### [Exercise objective]
Locate every line in the records below that contains the word "then", and copy each one.

### [The data]
(** A path that reads entry [i] of [b] starts at [rb] and goes through [qb]. *)
Lemma read_here r q q1 j q2 b' e :
  r ∈ live t -> path_ok q -> (length q <= 4)%nat -> q = q1 ++ j :: q2 -> walk t r q1 = Some b' ->
  entries (store b i e t) b' j = entries t b' j \/ (r = rb /\ q1 = qb /\ b' = b /\ j = i).
Proof using Hinv Hb.
  intros Hr Hq Hl E Hw. destruct (prefix_reaches _ _ _ _ _ _ _ Hr Hq Hl E Hw) as [Hre _]. rewrite entries_store.
  destruct (Z.eqb_spec b' b) as [->|]; [|by left]. destruct (Z.eqb_spec j i) as [->|]; [|by left]. right.
  by destruct (xi_inj _ _ Hinv _ _ _ _ _ Hre Hb) as [-> ->].
Qed.

Section Keep.
Context (e : Z) (Hk : length qb = 3%nat \/ child e = child (entries t b i)).
Let t' := store b i e t.

Lemma keep_reaches r q a : reaches t' r q a <-> reaches t r q a.
Proof using Hinv Hb Hi Hk.
  assert (Hw : r ∈ live t -> path_ok q -> (length q <= 3)%nat -> walk t' r q = walk t r q).
  { intros Hr Hq Hl. unfold t'. apply walk_agree. intros q1 j q2 b' E Hw.
    destruct (read_here r q q1 j q2 b' e) as [Heq|(-> & -> & -> & ->)]; [done|done|lia|done|done|by rewrite Heq|].
    rewrite entries_store, !Z.eqb_refl. cbn. destruct Hk as [H3|Heq]; [|done].
    rewrite E, length_app in Hl. cbn in Hl. lia. }
  unfold reaches. change (live t') with (live t).
  split; intros (? & ? & ? & E); (split; [done|split; [done|split; [done|]]]); [rewrite <- Hw|rewrite Hw]; done.
Qed.
(** A page fault of a user process keeps every byte of every address
    space. When the handler returns 0 the access can be repeated: the address
    is mapped, and writable after a write fault. A page that was not mapped is
    then a zeroed page of the heap or the page just below the stack, and the
    stack grew by it; every error leaves all mappings as they were. *)
Theorem vmm_handle_fault_correct extra st st' u i address w r :
  vm_inv extra st -> running st = Some u -> user_mode u = true -> mm u = Some (SlotCtx i) -> 0 <= address ->
  vmm_handle_fault address w st = (st', r) ->
  vm_inv extra st' /\ views_kept st st' /\ (r <> 0 -> g_slots st' = g_slots st) /\
  (r = 0 -> exists b, view st' (SlotCtx i) address = Some b /\
     (w = true -> has (vmm_get_flags st' (SlotCtx i) address) VMM_WRITABLE = true) /\
     (view st (SlotCtx i) address = None -> b = 0 /\
        ((user_stack_bottom u = page_of address + PAGE_SIZE /\
          running st' = Some (set_stack_bottom (page_of address) u)) \/
         brk_start u <= page_of address /\ address < brk_end u))).
Proof.
  intros Hi Hu Hmode Hmm Ha E. destruct (vmm_handle_fault_keeps _ _ _ _ _ _ Hi Ha E) as [Hi' Hk].
  split; [done|]. split; [done|]. pose proof (page_of_is_aligned address) as Hpa. pose proof (page_of_bounds address) as Hpb.
  assert (Hp0 : 0 <= page_of address) by (unfold page_aligned, PAGE_SIZE in *; dlia).
  assert (Hpp : page_of (page_of address) = page_of address) by (by apply page_of_aligned).
  pose proof (vi_running _ _ Hi) as Hup. rewrite Hu in Hup. destruct Hup as (Hsb & Hbrk & _).
  unfold vmm_handle_fault in E. rewrite Hu, Hmode, Hmm in E.
  destruct (Z.eqb_spec (vmm_resolve st (SlotCtx i) (page_of address)) 0) as [Hr0|Hr0]; cbn [negb] in E.
  - assert (Hfresh : forall st1 r1 a, vmm_map_allocated (Some (SlotCtx i)) (page_of address) (VMM_USER .| VMM_WRITABLE) st = (st1, r1, a) ->
       page_of address < 2 ^ 47 -> vm_inv extra st1 /\ running st1 = running st /\ ((r1 < 0 /\ g_slots st1 = g_slots st) \/
         (r1 = 0 /\ view st1 (SlotCtx i) address = Some 0 /\ has (vmm_get_flags st1 (SlotCtx i) address) VMM_WRITABLE = true))).
    { intros st1 r1 a Em Hlt. destruct (map_fresh_keeps extra st st1 i (page_of address) _ r1 a Hi ltac:(lia) Hr0 Em)
        as (Hi1 & _ & Hrun & [?|(-> & _ & Hmp & Hz)]); (split; [done|]; split; [done|]); [by left|right].
      split; [done|]. split; [replace address with (page_of address + (address - page_of address)) at 1 by lia; apply Hz; lia|].
      by destruct (resolve_maps _ _ _ _ address Hi1 Hmp eq_refl) as (_ & -> & _). }
    destruct (_ && (u64 _ =? _)) eqn:Es.
    + destruct (vmm_map_allocated _ _ _ st) as [[st1 r1] a] eqn:Em.
      destruct (Hfresh _ _ _ eq_refl ltac:(lia)) as (Hi1 & Hrun & [[Hr Hg]|(-> & Hv & Hw)]).
      * destruct (Z.ltb_spec r1 0); [|lia]. simplify_eq. split; [done|lia].
      * change (0 <? 0) with false in E. cbv iota in E. simplify_eq. split; [done|]. intros _. exists 0.
        split; [exact Hv|]. split; [done|]. intros _. split; [done|]. left. rewrite (u64_small (page_of address + PAGE_SIZE)) in Es by (unfold is_u64, PAGE_SIZE; lia). split; [lia|done].
    + destruct (_ && (address <? _)) eqn:Eb; [|simplify_eq; split; [done|]; intros; done].
      destruct (vmm_map_allocated _ _ _ st) as [[st1 r1] a] eqn:Em. cbn [fst] in E. simplify_eq.
      destruct (Hfresh _ _ _ eq_refl ltac:(lia)) as (Hi1 & Hrun & [[Hr Hg]|(-> & Hv & Hw)]); [split; [done|lia]|].
      split; [done|]. intros _. exists 0. split; [exact Hv|]. split; [done|]. intros _. split; [done|]. right. lia.
  - destruct (resolve_present _ _ _ _ Hi Hr0) as (m & Hm & Hv). rewrite Hpp in Hv.
    destruct (resolve_maps _ _ _ _ address Hi Hm Hv) as (Hr & Hfl & Hn0).
    assert (Hb : view st (SlotCtx i) address = Some (ram st (vmm_resolve st (SlotCtx i) address))).
    { unfold view. by rewrite (proj2 (Z.eqb_neq _ _) Hn0). }
    destruct (resolve_maps _ _ _ _ (page_of address) Hi Hm ltac:(by rewrite Hpp)) as (_ & Hfl' & _). rewrite Hfl' in E.
    destruct (w && has (flags m) VMM_COW) eqn:Ew.
    + destruct (break_cow_inv _ _ _ _ _ _ Hi Hpa E) as (_ & _ & _ & [[Hr' Hg]|[-> _]]); [split; [done|lia]|].
      split; [done|]. intros _. destruct (break_cow_keeps _ _ _ _ _ _ Hi Hpa E) as (_ & _ & Hmp). destruct (Hmp eq_refl) as (m' & Hm' & Hv' & Hw' & _).
      eexists. split; [apply Hk; exact Hb|]. split; [|by rewrite Hb]. intros _.
      by destruct (resolve_maps _ _ _ _ address Hi' Hm' Hv') as (_ & -> & _).
    + destruct (w && negb _) eqn:Ew2; simplify_eq; [split; [done|]; intros; done|]. split; [done|]. intros _.
      eexists. split; [exact Hb|]. split; [|by rewrite Hb]. intros ->. cbn in Ew2. rewrite Hfl. by apply negb_false_iff in Ew2.
Qed.
End Theorems.


(** ** Witnesses: one address space with a writable page, then a fork *)
Definition demo_proc : uproc := Uproc true (Some (SlotCtx 0)) 0x7ff00000 0x7fef0000 0x500000 0x600000.
Definition demo_start : vmm x86 :=
  Vmm (Context 0 0 0) [] [] (replicate MAX_CPUS 0x10000) (empty_tables 0x10000) boot_frames (fun _ => 7) (Some demo_proc).
Definition demo_space : vmm x86 := (vmm_create_context (vmm_init demo_start)).1.
Definition demo_page : vmm x86 :=
  (vmm_map_allocated (Some (SlotCtx 0)) 0x400000 (VMM_USER .| VMM_WRITABLE) demo_space).1.1.

Lemma demo_boots : vm_boot demo_start.
Proof.
  constructor.
  - reflexivity.
  - apply (empty_inv 0x10000 boot_frames boot_frames_inv); [lia|exact (boot_frames_held 0 ltac:(lia))].
  - apply (empty_inv 0x10000 boot_frames boot_frames_inv); [lia|exact (boot_frames_held 0 ltac:(lia))].
  - reflexivity.
  - split; [cbn; lia|]. split; [cbn; lia|]. intros _ Hm. discriminate Hm.
Qed.

(** Unfold these before anything they are compared with. *)
Strategy expand [demo_space demo_page].

Lemma create_and_map (st : vmm x86) v fl :
  0 <= v < 2 ^ 47 -> vmm_resolve (vmm_create_context st).1 (SlotCtx 0) v = 0 ->
  rtc (vm_step true) st (vmm_map_allocated (Some (SlotCtx 0)) v fl (vmm_create_context st).1).1.1.
Proof.
  intros Hv H0. eapply rtc_l; [apply step_create|]. eapply rtc_l; [|apply rtc_refl]. by apply step_map_allocated.
Qed.

Lemma demo_reach : rtc (vm_step true) (vmm_init demo_start) demo_page.
Proof.
  assert (H0 : vmm_resolve demo_space (SlotCtx 0) 0x400000 = 0) by (vm_compute; reflexivity).
  unfold demo_page, demo_space in *. refine (create_and_map _ _ _ _ H0). lia.
Qed.

Lemma demo_inv : vm_inv (fun _ => 0) demo_page.
Proof.
  destruct (vm_reach_inv true demo_start demo_page demo_boots ltac:(done) demo_reach) as (extra & Hi & Hz).
  eapply vm_inv_ext; [|exact Hi]. by apply Hz.
Qed.

Lemma demo_live : ctx_live demo_page (SlotCtx 0).
Proof. exists (the_slot demo_page 0). vm_compute. split; reflexivity. Qed.




Definition demo_fork : vmm x86 := (vmm_clone_context (Some (SlotCtx 0)) demo_page).1.

Lemma demo_fork_eq : vmm_clone_context (Some (SlotCtx 0)) demo_page = (demo_fork, Some (SlotCtx 1)).
Proof.
  unfold demo_fork. assert (E : (vmm_clone_context (Some (SlotCtx 0)) demo_page).2 = Some (SlotCtx 1)) by (vm_compute; reflexivity).
  destruct (vmm_clone_context (Some (SlotCtx 0)) demo_page) as [st' r]. cbn in *. by subst.
Qed.

Lemma demo_byte : view demo_page (SlotCtx 0) 0x400123 = Some 0.
Proof. vm_compute. reflexivity. Qed.

Lemma vmm_clone_context_correct_witness :
  view demo_fork (SlotCtx 1) 0x400123 = Some 0 /\ has (vmm_get_flags demo_fork (SlotCtx 1) 0x400123) VMM_WRITABLE = false.
Proof.
  destruct (vmm_clone_context_correct (fun _ => 0) demo_page demo_fork 0 (Some (SlotCtx 1)) demo_inv demo_live demo_fork_eq)
    as (_ & _ & _ & _ & Hv & Hw).
  split; [exact (proj1 (Hv 0x400123 0) demo_byte)|exact (Hw 0x400123)].
Defined.

Lemma fork_write_isolation_witness :
  exists st2 r, copy_out 2 (SlotCtx 0) 0x400123 [5; 6] demo_fork = Some (st2, r) /\
    view st2 (SlotCtx 1) 0x400123 = Some 0.
Proof.
  destruct (fork_write_isolation (fun _ => 0) demo_page demo_fork 0 (SlotCtx 1) (SlotCtx 0) 2 0x400123 [5; 6] demo_inv demo_live demo_fork_eq)
    as (st2 & r & E & _ & Hc & _).
  - vm_compute. split; congruence.
  - vm_compute. congruence.
  - exists st2, r. split; [exact E|]. refine (Hc _ 0x400123 0 demo_byte). discriminate.
Defined.

(** Three bytes are written to a user page and read back. *)
Lemma vmm_copy_user_correct_witness :
  exists st' st2, vmm_copy_to_user 3 false (Some (SlotCtx 0)) 0x400ff0 [1; 2; 3] demo_page = Some (st', 0) /\
    vmm_copy_from_user 3 false (Some (SlotCtx 0)) 0x400ff0 3 st' = Some (st2, 0, [1; 2; 3]).
Proof.
  destruct (vmm_copy_user_correct (fun _ => 0) demo_page (SlotCtx 0) 3 0x400ff0 [1; 2; 3] demo_inv) as [_ Hc].
  - unfold is_u64. lia.
  - cbn. lia.
  - vm_compute. congruence.
  - destruct Hc as (_ & st' & r & E & _ & _ & _ & Hb); [vm_compute; split; congruence|].
    assert (Hr : (fun o => match o with Some (_, r) => r | None => 1 end)
                   (vmm_copy_to_user 3 false (Some (SlotCtx 0)) 0x400ff0 [1; 2; 3] demo_page) = 0) by (vm_compute; reflexivity).
    rewrite E in Hr. cbv beta iota in Hr. subst r. destruct (Hb eq_refl) as (st2 & E2 & _). exists st', st2. split; [exact E|exact E2].
Defined.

### [Your solution]
    then a zeroed page of the heap or the page just below the stack, and the
(** ** Witnesses: one address space with a writable page, then a fork *)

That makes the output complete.